Solti Imre, Cooke Colin R, Xia Fei, Wurfel Mark M
Department of Medical Education and Biomedical Informatics, University of Washington, Seattle WA.
Proceedings (IEEE Int Conf Bioinformatics Biomed). 2009 Nov;2009:314-319. doi: 10.1109/BIBMW.2009.5332081.
This paper compares the performance of keyword and machine learning-based chest x-ray report classification for Acute Lung Injury (ALI). ALI mortality is approximately 30 percent. High mortality is, in part, a consequence of delayed manual chest x-ray classification. An automated system could reduce the time to recognize ALI and lead to reductions in mortality. For our study, 96 and 857 chest x-ray reports in two corpora were labeled by domain experts for ALI. We developed a keyword and a Maximum Entropy-based classification system. Word unigram and character n-grams provided the features for the machine learning system. The Maximum Entropy algorithm with character 6-gram achieved the highest performance (Recall=0.91, Precision=0.90 and F-measure=0.91) on the 857-report corpus. This study has shown that for the classification of ALI chest x-ray reports, the machine learning approach is superior to the keyword based system and achieves comparable results to highest performing physician annotators.

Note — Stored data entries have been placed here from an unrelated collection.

(** * ANetworkSession: the network session multiplexer of the Wi-Fi Display stack

    A shallow embedding of [native/wifi-display/ANetworkSession.cpp] and the
    properties its specification states about it.

    Conventions of the embedding.
    - C integers are [Z]; a conversion to a fixed width is written out
      ([to_u8], [to_u32], [wrap_s32], [wrap_s64]).
    - [AString] and [ABuffer] contents are [list byte].
    - A method of [Session] or of [ANetworkSession] is a computation in the
      monad [M]: it reads and updates the object, appends to a trace of
      observable events (notifications posted, [send] calls, writes to the
      wake pipe, lock operations) and ends in an [outcome].
    - The kernel is an oracle handed to the method: it gives the outcome of
      each system call.  A call the source wraps in
      [do { ... } while (n < 0 && errno == EINTR)] is taken with the outcome
      that ends that loop (see [interrupted]). *)

From Stdlib Require Import String.
From Stdlib Require Import ZArith List Bool Lia Sorted.
From Stdlib Require Strings.Byte.
Import ListNotations.
Import Init.Byte.
Open Scope Z_scope.

(** ** Bytes and fixed-width integers *)

Definition u8 (b : byte) : Z := Z.of_N (Strings.Byte.to_N b).

(** Conversion of an integer to [uint8_t]: the low eight bits. *)
Definition to_u8 (z : Z) : byte :=
  match Strings.Byte.of_N (Z.to_N (z mod 256)) with
  | Some b => b
  | None => x00
  end.

Definition to_u32 (z : Z) : Z := z mod 2 ^ 32.

(** Two's-complement wrap-around of a signed [w]-bit integer. *)
Definition wrap_signed (w : Z) (z : Z) : Z :=
  (z + 2 ^ (w - 1)) mod 2 ^ w - 2 ^ (w - 1).

Definition wrap_s32 : Z -> Z := wrap_signed 32.
Definition wrap_s64 : Z -> Z := wrap_signed 64.

Definition INT32_MAX : Z := 2 ^ 31 - 1.
Definition INT64_MAX : Z := 2 ^ 63 - 1.

(** [U16_AT(ptr)] and [U32_AT(ptr)] of [media/stagefright/Utils.h]: the
    big-endian integer held by the first two (four) bytes.  The callers check
    the size first where they read a string; a missing byte reads as the
    string's terminating NUL. *)
Definition U16_AT (p : list byte) : Z :=
  Z.lor (Z.shiftl (u8 (nth 0 p x00)) 8) (u8 (nth 1 p x00)).

Definition U32_AT (p : list byte) : Z :=
  Z.lor (Z.lor (Z.lor (Z.shiftl (u8 (nth 0 p x00)) 24)
                      (Z.shiftl (u8 (nth 1 p x00)) 16))
               (Z.shiftl (u8 (nth 2 p x00)) 8))
        (u8 (nth 3 p x00)).

(** ** Error numbers and status codes (Linux/bionic [errno.h]) *)

Definition status_t := Z.
Definition OK : status_t := 0.
Definition ENOENT : Z := 2.
Definition EINTR : Z := 4.
Definition EAGAIN : Z := 11.
Definition ECONNRESET : Z := 104.
Definition ECONNREFUSED : Z := 111.
Definition EINPROGRESS : Z := 115.

(** The result of a system call: its return value and [errno].  *)
Record sysret : Type := { rv : Z; errno : Z }.

(** The condition under which the source repeats a system call.  The oracle
    hands over the outcome that ends the retry loop, for which this is
    [false]. *)
Definition interrupted (r : sysret) : bool :=
  (rv r <? 0) && (errno r =? EINTR).

(** ** AString and ABuffer *)

Definition AString := list byte.
Definition ABuffer := list byte.

Definition size (s : list byte) : Z := Z.of_nat (length s).

(** [s.c_str()[i]]: the byte at [i], the terminating NUL at [i = size s]. *)
Definition c_str_at (s : AString) (i : Z) : byte := nth (Z.to_nat i) s x00.

(** [s.append(p, n)]. *)
Definition append (s : AString) (p : list byte) (n : Z) : AString :=
  s ++ firstn (Z.to_nat n) p.

(** [s.erase(0, n)]. *)
Definition erase (s : AString) (n : Z) : AString := skipn (Z.to_nat n) s.

(** [strlen(p)]: the number of bytes before the first NUL. *)
Fixpoint strlen (p : list byte) : Z :=
  match p with
  | [] => 0
  | b :: p' => if Strings.Byte.eqb b x00 then 0 else 1 + strlen p'
  end.

(** ** Outcomes *)

Inductive outcome (A : Type) : Type :=
| Done (a : A)
| CheckFailed      (* a CHECK macro failed: the process aborts *)
| OutOfRange       (* an index past the end of an ABuffer *)
| OutOfFuel.       (* the loop bound of the model was reached *)

Arguments Done {A} a.
Arguments CheckFailed {A}.
Arguments OutOfRange {A}.
Arguments OutOfFuel {A}.

(** [buf->data()[i]] for an [ABuffer] of [buf->size()] bytes. *)
Definition data_at (buf : ABuffer) (i : Z) : outcome byte :=
  match nth_error buf (Z.to_nat i) with
  | Some b => Done b
  | None => OutOfRange
  end.

(** [buf->data()[i] = b]. *)
Fixpoint data_set (buf : ABuffer) (i : nat) (b : byte) : outcome ABuffer :=
  match buf, i with
  | [], _ => OutOfRange
  | _ :: rest, O => Done (b :: rest)
  | x :: rest, S i' =>
      match data_set rest i' b with
      | Done rest' => Done (x :: rest')
      | CheckFailed => CheckFailed
      | OutOfRange => OutOfRange
      | OutOfFuel => OutOfFuel
      end
  end.

Definition obind {A B : Type} (o : outcome A) (f : A -> outcome B) : outcome B :=
  match o with
  | Done a => f a
  | CheckFailed => CheckFailed
  | OutOfRange => OutOfRange
  | OutOfFuel => OutOfFuel
  end.

(** ** What the file takes from the rest of the repository

    [ParsedMessage.h] and [ANetworkSession.h] are not part of the sources at
    hand.  The RTSP parser, the notification template and the integer value
    of the enumerators of [NotificationReason] are parameters. *)

Inductive NotificationReason : Type :=
| kWhatError
| kWhatConnected
| kWhatClientConnected
| kWhatData
| kWhatDatagram
| kWhatBinaryData.

Class Platform : Type := {
  (* android::AMessage, the notification template a caller supplies *)
  AMessage : Type;
  (* android::ParsedMessage *)
  ParsedMessage : Type;
  (* ParsedMessage::Parse(data, size, noMoreData, &length): NULL, or a
     message and the number of bytes it took *)
  Parse : list byte -> bool -> option (ParsedMessage * Z);
  (* ParsedMessage::getContent(): NULL, or the content as a C string *)
  getContent : ParsedMessage -> option (list byte);
  (* the integer value of an enumerator of NotificationReason *)
  reason_value : NotificationReason -> Z
}.

(** ** Sessions, notifications and events *)

Inductive State : Type :=
| CONNECTING
| CONNECTED
| LISTENING_RTSP
| LISTENING_TCP_DGRAMS
| DATAGRAM.

Definition State_eqb (a b : State) : bool :=
  match a, b with
  | CONNECTING, CONNECTING
  | CONNECTED, CONNECTED
  | LISTENING_RTSP, LISTENING_RTSP
  | LISTENING_TCP_DGRAMS, LISTENING_TCP_DGRAMS
  | DATAGRAM, DATAGRAM => true
  | _, _ => false
  end.

(** [struct sockaddr_in], address and port in host byte order. *)
Record sockaddr_in : Type := { sin_addr : Z; sin_port : Z }.

(** The four numbers [StringPrintf("%d.%d.%d.%d", ...)] prints. *)
Definition dotted_quad (addr : Z) : Z * Z * Z * Z :=
  (Z.shiftr addr 24,
   Z.land (Z.shiftr addr 16) 255,
   Z.land (Z.shiftr addr 8) 255,
   Z.land addr 255).

Section Model.
Context {P : Platform}.

Record Session : Type := {
  mSessionID : Z;
  mState : State;
  mIsRTSPConnection : bool;
  mSocket : Z;
  mNotify : AMessage;
  mSawReceiveFailure : bool;
  mSawSendFailure : bool;
  mOutBuffer : AString;
  mOutDatagrams : list ABuffer;
  mInBuffer : AString
}.

Definition set_mState (s : Session) (v : State) : Session :=
  {| mSessionID := mSessionID s; mState := v;
     mIsRTSPConnection := mIsRTSPConnection s; mSocket := mSocket s;
     mNotify := mNotify s; mSawReceiveFailure := mSawReceiveFailure s;
     mSawSendFailure := mSawSendFailure s; mOutBuffer := mOutBuffer s;
     mOutDatagrams := mOutDatagrams s; mInBuffer := mInBuffer s |}.

Definition set_mIsRTSPConnection (s : Session) (v : bool) : Session :=
  {| mSessionID := mSessionID s; mState := mState s;
     mIsRTSPConnection := v; mSocket := mSocket s;
     mNotify := mNotify s; mSawReceiveFailure := mSawReceiveFailure s;
     mSawSendFailure := mSawSendFailure s; mOutBuffer := mOutBuffer s;
     mOutDatagrams := mOutDatagrams s; mInBuffer := mInBuffer s |}.

Definition set_mSawReceiveFailure (s : Session) (v : bool) : Session :=
  {| mSessionID := mSessionID s; mState := mState s;
     mIsRTSPConnection := mIsRTSPConnection s; mSocket := mSocket s;
     mNotify := mNotify s; mSawReceiveFailure := v;
     mSawSendFailure := mSawSendFailure s; mOutBuffer := mOutBuffer s;
     mOutDatagrams := mOutDatagrams s; mInBuffer := mInBuffer s |}.

Definition set_mSawSendFailure (s : Session) (v : bool) : Session :=
  {| mSessionID := mSessionID s; mState := mState s;
     mIsRTSPConnection := mIsRTSPConnection s; mSocket := mSocket s;
     mNotify := mNotify s; mSawReceiveFailure := mSawReceiveFailure s;
     mSawSendFailure := v; mOutBuffer := mOutBuffer s;
     mOutDatagrams := mOutDatagrams s; mInBuffer := mInBuffer s |}.

Definition set_mOutBuffer (s : Session) (v : AString) : Session :=
  {| mSessionID := mSessionID s; mState := mState s;
     mIsRTSPConnection := mIsRTSPConnection s; mSocket := mSocket s;
     mNotify := mNotify s; mSawReceiveFailure := mSawReceiveFailure s;
     mSawSendFailure := mSawSendFailure s; mOutBuffer := v;
     mOutDatagrams := mOutDatagrams s; mInBuffer := mInBuffer s |}.

Definition set_mOutDatagrams (s : Session) (v : list ABuffer) : Session :=
  {| mSessionID := mSessionID s; mState := mState s;
     mIsRTSPConnection := mIsRTSPConnection s; mSocket := mSocket s;
     mNotify := mNotify s; mSawReceiveFailure := mSawReceiveFailure s;
     mSawSendFailure := mSawSendFailure s; mOutBuffer := mOutBuffer s;
     mOutDatagrams := v; mInBuffer := mInBuffer s |}.

Definition set_mInBuffer (s : Session) (v : AString) : Session :=
  {| mSessionID := mSessionID s; mState := mState s;
     mIsRTSPConnection := mIsRTSPConnection s; mSocket := mSocket s;
     mNotify := mNotify s; mSawReceiveFailure := mSawReceiveFailure s;
     mSawSendFailure := mSawSendFailure s; mOutBuffer := mOutBuffer s;
     mOutDatagrams := mOutDatagrams s; mInBuffer := v |}.

(** The fields a notification carries besides [sessionID] and [reason]. *)
Inductive Fields : Type :=
| NoFields
| ErrorFields (send : bool) (err : status_t) (detail : string)
| ClientFields (server_ip : Z * Z * Z * Z) (server_port : Z)
               (client_ip : Z * Z * Z * Z) (client_port : Z)
| DataFields (data : ParsedMessage)
| PacketFields (data : ABuffer)
| UDPFields (fromAddr : Z * Z * Z * Z) (fromPort : Z)
            (data : ABuffer) (arrivalTimeUs : Z)
| BinaryFields (channel : byte) (data : ABuffer) (arrivalTimeUs : Z).

(** A duplicate of the template, filled in. *)
Record Notification : Type := {
  sessionID : Z;
  reason : NotificationReason;
  fields : Fields
}.

Inductive event : Type :=
| Post (notify : AMessage) (msg : Notification)   (* msg->post() *)
| Send (socket : Z) (data : list byte)            (* send(s, data, size, 0) *)
| PipeWrite (fd : Z) (b : byte)                   (* write(fd, &b, 1) *)
| PipeRead (fd : Z)                               (* read(fd, &c, 1) *)
| Close (socket : Z)                              (* close(s) *)
| Lock                                            (* mLock taken *)
| Unlock.                                         (* mLock released *)

(** ** The monad of methods *)

Definition M (St A : Type) : Type := St -> list event * outcome (A * St).

Definition ret {St A : Type} (a : A) : M St A :=
  fun s => ([], Done (a, s)).

Definition bind {St A B : Type} (m : M St A) (f : A -> M St B) : M St B :=
  fun s =>
    match m s with
    | (t, Done (a, s')) => let (t', o) := f a s' in (t ++ t', o)
    | (t, CheckFailed) => (t, CheckFailed)
    | (t, OutOfRange) => (t, OutOfRange)
    | (t, OutOfFuel) => (t, OutOfFuel)
    end.

Definition get {St : Type} : M St St := fun s => ([], Done (s, s)).
Definition put {St : Type} (s : St) : M St unit := fun _ => ([], Done (tt, s)).
Definition modify {St : Type} (f : St -> St) : M St unit :=
  fun s => ([], Done (tt, f s)).
Definition emit {St : Type} (e : event) : M St unit :=
  fun s => ([e], Done (tt, s)).
Definition lift {St A : Type} (o : outcome A) : M St A :=
  fun s => ([], obind o (fun a => Done (a, s))).

(** [CHECK(b)]. *)
Definition CHECK {St : Type} (b : bool) : M St unit :=
  if b then ret tt else lift CheckFailed.

End Model.

Declare Scope method_scope.
Delimit Scope method_scope with method.
Notation "x <- m ;; k" := (bind m (fun x => k))
  (at level 61, m at next level, right associativity) : method_scope.
Notation "m ;; k" := (bind m (fun _ => k))
  (at level 61, right associativity) : method_scope.

Declare Scope outcome_scope.
Delimit Scope outcome_scope with outcome.
Notation "x <- m ;; k" := (obind m (fun x => k))
  (at level 61, m at next level, right associativity) : outcome_scope.
Notation "m ;; k" := (obind m (fun _ => k))
  (at level 61, right associativity) : outcome_scope.

Fixpoint bytes_eqb (a b : list byte) : bool :=
  match a, b with
  | [], [] => true
  | x :: a', y :: b' => Strings.Byte.eqb x y && bytes_eqb a' b'
  | _, _ => false
  end.

Definition is_empty {A : Type} (l : list A) : bool :=
  match l with [] => true | _ :: _ => false end.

本文比较了基于关键词和机器学习的急性肺损伤(ALI)胸部X光报告分类的性能。ALI的死亡率约为30%。高死亡率部分是延迟人工胸部X光分类的结果。一个自动化系统可以减少识别ALI的时间并降低死亡率。在我们的研究中,两个语料库中的96份和857份胸部X光报告由领域专家标注了ALI。我们开发了一个基于关键词和最大熵的分类系统。单词一元语法和字符n元语法为机器学习系统提供了特征。基于字符6元语法的最大熵算法在857份报告的语料库上取得了最高性能(召回率=0.91,精确率=0.90,F值=0.91)。这项研究表明,对于ALI胸部X光报告的分类,机器学习方法优于基于关键词的系统,并且取得了与表现最佳的医生标注相当的结果。